## Work item
From the entries below, reproduce exactly the line containing "destruct (auth (self st)) as [[[bearer", the line containing "(response : GotResponse.t) (decoded", and every line in between, with nothing added.

== Segment start ==

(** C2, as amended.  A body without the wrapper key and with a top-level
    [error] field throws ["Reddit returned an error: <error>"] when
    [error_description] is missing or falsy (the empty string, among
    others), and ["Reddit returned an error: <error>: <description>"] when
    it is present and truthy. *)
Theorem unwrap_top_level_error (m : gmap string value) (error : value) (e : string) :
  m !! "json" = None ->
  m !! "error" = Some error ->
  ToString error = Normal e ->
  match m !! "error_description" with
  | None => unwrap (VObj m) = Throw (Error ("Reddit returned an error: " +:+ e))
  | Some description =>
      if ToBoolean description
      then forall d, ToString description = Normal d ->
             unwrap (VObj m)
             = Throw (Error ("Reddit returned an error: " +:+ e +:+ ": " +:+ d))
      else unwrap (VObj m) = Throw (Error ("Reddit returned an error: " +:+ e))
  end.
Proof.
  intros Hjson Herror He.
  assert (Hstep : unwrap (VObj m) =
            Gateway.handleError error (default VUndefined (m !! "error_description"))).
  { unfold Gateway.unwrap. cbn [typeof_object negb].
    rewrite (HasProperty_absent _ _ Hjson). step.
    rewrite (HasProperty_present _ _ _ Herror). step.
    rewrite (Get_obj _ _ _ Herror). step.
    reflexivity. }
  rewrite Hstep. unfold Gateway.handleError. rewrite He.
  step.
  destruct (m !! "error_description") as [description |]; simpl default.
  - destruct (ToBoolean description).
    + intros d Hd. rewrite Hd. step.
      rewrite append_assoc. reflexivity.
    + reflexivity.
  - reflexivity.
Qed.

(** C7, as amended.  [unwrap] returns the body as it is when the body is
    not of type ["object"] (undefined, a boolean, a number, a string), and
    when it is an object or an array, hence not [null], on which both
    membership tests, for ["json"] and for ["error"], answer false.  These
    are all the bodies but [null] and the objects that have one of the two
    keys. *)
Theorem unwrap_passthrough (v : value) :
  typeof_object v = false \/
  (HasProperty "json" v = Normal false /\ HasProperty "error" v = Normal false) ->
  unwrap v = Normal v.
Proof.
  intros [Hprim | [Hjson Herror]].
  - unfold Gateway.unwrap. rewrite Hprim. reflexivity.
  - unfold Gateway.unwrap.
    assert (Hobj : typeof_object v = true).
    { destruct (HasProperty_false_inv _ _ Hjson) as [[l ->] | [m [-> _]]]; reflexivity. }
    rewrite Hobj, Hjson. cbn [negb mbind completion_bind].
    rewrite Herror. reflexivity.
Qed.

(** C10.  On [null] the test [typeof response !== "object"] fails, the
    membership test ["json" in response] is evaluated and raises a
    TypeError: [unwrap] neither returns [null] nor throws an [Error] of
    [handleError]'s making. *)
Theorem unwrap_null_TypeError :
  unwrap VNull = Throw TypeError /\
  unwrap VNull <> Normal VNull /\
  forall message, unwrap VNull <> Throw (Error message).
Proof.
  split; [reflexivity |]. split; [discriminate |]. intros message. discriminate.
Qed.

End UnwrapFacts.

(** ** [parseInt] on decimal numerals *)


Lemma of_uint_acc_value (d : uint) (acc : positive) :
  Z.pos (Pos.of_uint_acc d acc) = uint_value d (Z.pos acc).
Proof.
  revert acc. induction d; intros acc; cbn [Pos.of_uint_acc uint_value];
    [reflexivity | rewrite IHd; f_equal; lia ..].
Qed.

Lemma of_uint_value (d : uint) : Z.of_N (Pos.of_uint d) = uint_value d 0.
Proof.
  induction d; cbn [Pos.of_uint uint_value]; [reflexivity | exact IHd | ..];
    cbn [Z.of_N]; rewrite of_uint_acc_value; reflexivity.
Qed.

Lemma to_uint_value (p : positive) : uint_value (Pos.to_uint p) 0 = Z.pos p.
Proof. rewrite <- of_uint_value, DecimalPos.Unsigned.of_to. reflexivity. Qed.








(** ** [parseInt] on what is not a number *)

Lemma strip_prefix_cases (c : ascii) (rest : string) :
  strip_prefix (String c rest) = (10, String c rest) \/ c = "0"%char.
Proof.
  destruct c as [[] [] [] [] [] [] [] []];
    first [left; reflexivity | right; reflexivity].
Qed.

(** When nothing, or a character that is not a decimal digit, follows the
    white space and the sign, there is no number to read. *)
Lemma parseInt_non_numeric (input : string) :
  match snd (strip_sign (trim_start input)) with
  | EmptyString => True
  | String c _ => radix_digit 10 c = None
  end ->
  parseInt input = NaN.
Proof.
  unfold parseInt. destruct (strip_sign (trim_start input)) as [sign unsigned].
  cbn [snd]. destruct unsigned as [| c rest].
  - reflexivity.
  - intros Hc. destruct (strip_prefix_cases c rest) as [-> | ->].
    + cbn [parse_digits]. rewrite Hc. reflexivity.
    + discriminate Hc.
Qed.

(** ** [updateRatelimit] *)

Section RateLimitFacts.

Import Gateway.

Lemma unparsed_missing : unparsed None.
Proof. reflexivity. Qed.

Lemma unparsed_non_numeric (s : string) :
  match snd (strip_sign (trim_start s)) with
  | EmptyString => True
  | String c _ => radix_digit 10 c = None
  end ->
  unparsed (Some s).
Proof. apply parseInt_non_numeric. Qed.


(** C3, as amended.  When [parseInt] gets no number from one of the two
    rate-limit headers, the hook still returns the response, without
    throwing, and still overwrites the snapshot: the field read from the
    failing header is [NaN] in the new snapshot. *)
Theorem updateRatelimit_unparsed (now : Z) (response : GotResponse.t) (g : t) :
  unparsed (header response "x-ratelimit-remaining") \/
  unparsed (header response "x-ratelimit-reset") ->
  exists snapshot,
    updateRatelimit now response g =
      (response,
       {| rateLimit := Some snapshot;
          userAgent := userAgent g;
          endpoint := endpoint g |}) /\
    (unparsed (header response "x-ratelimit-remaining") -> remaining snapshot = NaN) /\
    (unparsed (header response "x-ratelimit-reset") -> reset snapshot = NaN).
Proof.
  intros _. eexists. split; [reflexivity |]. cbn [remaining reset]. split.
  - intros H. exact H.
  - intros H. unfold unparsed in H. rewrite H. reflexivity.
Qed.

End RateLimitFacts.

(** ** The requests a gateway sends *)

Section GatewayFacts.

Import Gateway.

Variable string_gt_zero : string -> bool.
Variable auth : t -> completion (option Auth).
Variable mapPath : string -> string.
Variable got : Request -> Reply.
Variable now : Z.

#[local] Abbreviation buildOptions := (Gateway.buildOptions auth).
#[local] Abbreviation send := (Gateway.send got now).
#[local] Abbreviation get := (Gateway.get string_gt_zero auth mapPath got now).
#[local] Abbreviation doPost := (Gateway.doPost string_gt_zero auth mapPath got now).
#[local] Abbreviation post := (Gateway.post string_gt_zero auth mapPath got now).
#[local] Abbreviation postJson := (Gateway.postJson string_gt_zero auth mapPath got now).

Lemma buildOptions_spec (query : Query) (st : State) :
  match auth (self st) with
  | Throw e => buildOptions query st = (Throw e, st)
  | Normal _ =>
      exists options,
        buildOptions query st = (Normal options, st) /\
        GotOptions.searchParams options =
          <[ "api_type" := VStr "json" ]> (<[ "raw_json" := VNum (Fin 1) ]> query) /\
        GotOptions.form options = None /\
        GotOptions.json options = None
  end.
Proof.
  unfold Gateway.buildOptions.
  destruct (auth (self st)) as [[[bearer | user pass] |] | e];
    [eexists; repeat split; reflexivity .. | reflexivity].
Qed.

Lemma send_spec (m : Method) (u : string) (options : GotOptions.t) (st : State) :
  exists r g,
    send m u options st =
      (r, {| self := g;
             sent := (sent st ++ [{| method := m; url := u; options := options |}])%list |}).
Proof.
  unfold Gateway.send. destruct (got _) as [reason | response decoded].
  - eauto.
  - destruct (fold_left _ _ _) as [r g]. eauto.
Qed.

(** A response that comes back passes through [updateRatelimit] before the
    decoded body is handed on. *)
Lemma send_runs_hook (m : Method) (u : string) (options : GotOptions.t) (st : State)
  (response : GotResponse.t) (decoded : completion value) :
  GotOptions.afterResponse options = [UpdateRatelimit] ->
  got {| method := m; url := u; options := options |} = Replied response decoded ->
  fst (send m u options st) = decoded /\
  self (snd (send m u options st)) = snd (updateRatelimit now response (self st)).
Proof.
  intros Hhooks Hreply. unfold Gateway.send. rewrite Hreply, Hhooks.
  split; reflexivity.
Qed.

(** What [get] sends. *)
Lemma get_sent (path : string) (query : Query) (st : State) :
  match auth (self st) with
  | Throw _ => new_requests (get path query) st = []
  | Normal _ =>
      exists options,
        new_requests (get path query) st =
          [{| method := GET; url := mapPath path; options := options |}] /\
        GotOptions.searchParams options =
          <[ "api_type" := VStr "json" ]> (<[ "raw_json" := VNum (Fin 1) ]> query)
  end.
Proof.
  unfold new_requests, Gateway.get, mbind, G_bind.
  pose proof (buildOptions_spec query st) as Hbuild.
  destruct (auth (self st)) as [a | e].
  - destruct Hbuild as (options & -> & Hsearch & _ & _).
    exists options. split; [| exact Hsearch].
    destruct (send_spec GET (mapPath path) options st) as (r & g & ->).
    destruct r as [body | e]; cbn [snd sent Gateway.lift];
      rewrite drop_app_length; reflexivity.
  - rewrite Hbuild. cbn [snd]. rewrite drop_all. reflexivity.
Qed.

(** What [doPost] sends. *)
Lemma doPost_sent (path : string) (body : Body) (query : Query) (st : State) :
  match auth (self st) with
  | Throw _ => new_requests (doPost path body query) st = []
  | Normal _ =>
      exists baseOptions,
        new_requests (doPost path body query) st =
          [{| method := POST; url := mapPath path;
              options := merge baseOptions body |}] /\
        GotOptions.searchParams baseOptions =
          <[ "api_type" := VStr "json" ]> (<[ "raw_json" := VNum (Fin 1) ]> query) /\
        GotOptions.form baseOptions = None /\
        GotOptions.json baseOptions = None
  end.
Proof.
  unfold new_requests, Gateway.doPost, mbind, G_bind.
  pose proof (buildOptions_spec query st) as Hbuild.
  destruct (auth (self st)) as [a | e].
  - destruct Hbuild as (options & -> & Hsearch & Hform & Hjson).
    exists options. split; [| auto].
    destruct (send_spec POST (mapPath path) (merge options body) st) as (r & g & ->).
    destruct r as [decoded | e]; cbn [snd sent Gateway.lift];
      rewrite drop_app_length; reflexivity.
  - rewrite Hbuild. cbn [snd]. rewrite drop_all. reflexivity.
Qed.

== Segment end ==

## Task response
  destruct (auth (self st)) as [[[bearer | user pass] |] | e];
    [eexists; repeat split; reflexivity .. | reflexivity].
Qed.

Lemma send_spec (m : Method) (u : string) (options : GotOptions.t) (st : State) :
  exists r g,
    send m u options st =
      (r, {| self := g;
             sent := (sent st ++ [{| method := m; url := u; options := options |}])%list |}).
Proof.
  unfold Gateway.send. destruct (got _) as [reason | response decoded].
  - eauto.
  - destruct (fold_left _ _ _) as [r g]. eauto.
Qed.

(** A response that comes back passes through [updateRatelimit] before the
    decoded body is handed on. *)
Lemma send_runs_hook (m : Method) (u : string) (options : GotOptions.t) (st : State)
  (response : GotResponse.t) (decoded : completion value) :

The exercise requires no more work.